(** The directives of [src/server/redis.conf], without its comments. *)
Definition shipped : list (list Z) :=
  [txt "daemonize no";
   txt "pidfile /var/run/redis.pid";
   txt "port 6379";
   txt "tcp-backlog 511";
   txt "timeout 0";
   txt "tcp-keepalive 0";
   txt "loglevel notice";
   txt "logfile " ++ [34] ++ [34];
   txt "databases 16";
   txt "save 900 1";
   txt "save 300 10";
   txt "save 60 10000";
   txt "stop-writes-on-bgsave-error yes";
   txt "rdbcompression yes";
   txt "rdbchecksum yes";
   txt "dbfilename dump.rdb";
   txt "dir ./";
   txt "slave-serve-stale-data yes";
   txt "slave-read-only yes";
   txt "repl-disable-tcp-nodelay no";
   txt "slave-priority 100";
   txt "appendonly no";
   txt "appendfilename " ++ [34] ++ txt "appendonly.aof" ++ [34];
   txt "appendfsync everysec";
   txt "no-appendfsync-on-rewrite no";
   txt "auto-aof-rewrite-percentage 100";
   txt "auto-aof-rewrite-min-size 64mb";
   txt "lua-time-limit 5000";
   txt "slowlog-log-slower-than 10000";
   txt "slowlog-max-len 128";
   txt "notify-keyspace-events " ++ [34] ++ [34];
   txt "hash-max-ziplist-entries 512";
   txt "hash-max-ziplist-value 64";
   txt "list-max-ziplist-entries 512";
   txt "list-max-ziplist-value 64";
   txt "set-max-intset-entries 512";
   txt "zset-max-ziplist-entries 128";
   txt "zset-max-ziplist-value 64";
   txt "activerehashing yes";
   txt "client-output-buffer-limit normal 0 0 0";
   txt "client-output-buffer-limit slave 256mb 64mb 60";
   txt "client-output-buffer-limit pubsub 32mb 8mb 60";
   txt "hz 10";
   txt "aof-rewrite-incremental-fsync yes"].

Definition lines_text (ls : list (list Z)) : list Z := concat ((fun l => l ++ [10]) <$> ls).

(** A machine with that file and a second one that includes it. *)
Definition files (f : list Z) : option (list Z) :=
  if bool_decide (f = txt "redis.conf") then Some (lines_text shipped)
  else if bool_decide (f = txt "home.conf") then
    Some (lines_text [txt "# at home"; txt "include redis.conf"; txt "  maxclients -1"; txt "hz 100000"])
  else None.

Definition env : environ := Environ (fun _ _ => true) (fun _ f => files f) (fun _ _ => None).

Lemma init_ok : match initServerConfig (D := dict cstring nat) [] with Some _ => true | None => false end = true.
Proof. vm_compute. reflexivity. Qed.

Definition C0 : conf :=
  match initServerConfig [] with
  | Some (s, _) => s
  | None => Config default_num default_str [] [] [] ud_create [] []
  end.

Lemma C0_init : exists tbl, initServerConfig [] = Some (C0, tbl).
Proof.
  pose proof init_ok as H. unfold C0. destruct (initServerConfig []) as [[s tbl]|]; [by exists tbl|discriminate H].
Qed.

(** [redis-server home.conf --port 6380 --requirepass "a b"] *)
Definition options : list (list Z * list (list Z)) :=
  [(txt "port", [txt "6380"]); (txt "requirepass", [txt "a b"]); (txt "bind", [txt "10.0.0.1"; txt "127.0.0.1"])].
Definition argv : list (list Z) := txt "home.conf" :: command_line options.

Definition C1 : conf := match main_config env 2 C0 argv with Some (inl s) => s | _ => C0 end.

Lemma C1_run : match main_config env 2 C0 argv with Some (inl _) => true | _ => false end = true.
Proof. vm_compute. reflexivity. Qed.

Assignment ▸ Please print the full listing shown above, exactly as it appears.

Result of the task ▸
(** The directives of [src/server/redis.conf], without its comments. *)
Definition shipped : list (list Z) :=
  [txt "daemonize no";
   txt "pidfile /var/run/redis.pid";
   txt "port 6379";
   txt "tcp-backlog 511";
   txt "timeout 0";
   txt "tcp-keepalive 0";
   txt "loglevel notice";
   txt "logfile " ++ [34] ++ [34];
   txt "databases 16";
   txt "save 900 1";
   txt "save 300 10";
   txt "save 60 10000";
   txt "stop-writes-on-bgsave-error yes";
   txt "rdbcompression yes";
   txt "rdbchecksum yes";
   txt "dbfilename dump.rdb";
   txt "dir ./";
   txt "slave-serve-stale-data yes";
   txt "slave-read-only yes";
   txt "repl-disable-tcp-nodelay no";
   txt "slave-priority 100";
   txt "appendonly no";
   txt "appendfilename " ++ [34] ++ txt "appendonly.aof" ++ [34];
   txt "appendfsync everysec";
   txt "no-appendfsync-on-rewrite no";
   txt "auto-aof-rewrite-percentage 100";
   txt "auto-aof-rewrite-min-size 64mb";
   txt "lua-time-limit 5000";
   txt "slowlog-log-slower-than 10000";
   txt "slowlog-max-len 128";
   txt "notify-keyspace-events " ++ [34] ++ [34];
   txt "hash-max-ziplist-entries 512";
   txt "hash-max-ziplist-value 64";
   txt "list-max-ziplist-entries 512";
   txt "list-max-ziplist-value 64";
   txt "set-max-intset-entries 512";
   txt "zset-max-ziplist-entries 128";
   txt "zset-max-ziplist-value 64";
   txt "activerehashing yes";
   txt "client-output-buffer-limit normal 0 0 0";
   txt "client-output-buffer-limit slave 256mb 64mb 60";
   txt "client-output-buffer-limit pubsub 32mb 8mb 60";
   txt "hz 10";
   txt "aof-rewrite-incremental-fsync yes"].

Definition lines_text (ls : list (list Z)) : list Z := concat ((fun l => l ++ [10]) <$> ls).

(** A machine with that file and a second one that includes it. *)
Definition files (f : list Z) : option (list Z) :=
  if bool_decide (f = txt "redis.conf") then Some (lines_text shipped)
  else if bool_decide (f = txt "home.conf") then
    Some (lines_text [txt "# at home"; txt "include redis.conf"; txt "  maxclients -1"; txt "hz 100000"])
  else None.

Definition env : environ := Environ (fun _ _ => true) (fun _ f => files f) (fun _ _ => None).

Lemma init_ok : match initServerConfig (D := dict cstring nat) [] with Some _ => true | None => false end = true.
Proof. vm_compute. reflexivity. Qed.

Definition C0 : conf :=
  match initServerConfig [] with
  | Some (s, _) => s
  | None => Config default_num default_str [] [] [] ud_create [] []
  end.

Lemma C0_init : exists tbl, initServerConfig [] = Some (C0, tbl).
Proof.
  pose proof init_ok as H. unfold C0. destruct (initServerConfig []) as [[s tbl]|]; [by exists tbl|discriminate H].
Qed.

(** [redis-server home.conf --port 6380 --requirepass "a b"] *)
Definition options : list (list Z * list (list Z)) :=
  [(txt "port", [txt "6380"]); (txt "requirepass", [txt "a b"]); (txt "bind", [txt "10.0.0.1"; txt "127.0.0.1"])].
Definition argv : list (list Z) := txt "home.conf" :: command_line options.

Definition C1 : conf := match main_config env 2 C0 argv with Some (inl s) => s | _ => C0 end.

Lemma C1_run : match main_config env 2 C0 argv with Some (inl _) => true | _ => false end = true.
Proof. vm_compute. reflexivity. Qed.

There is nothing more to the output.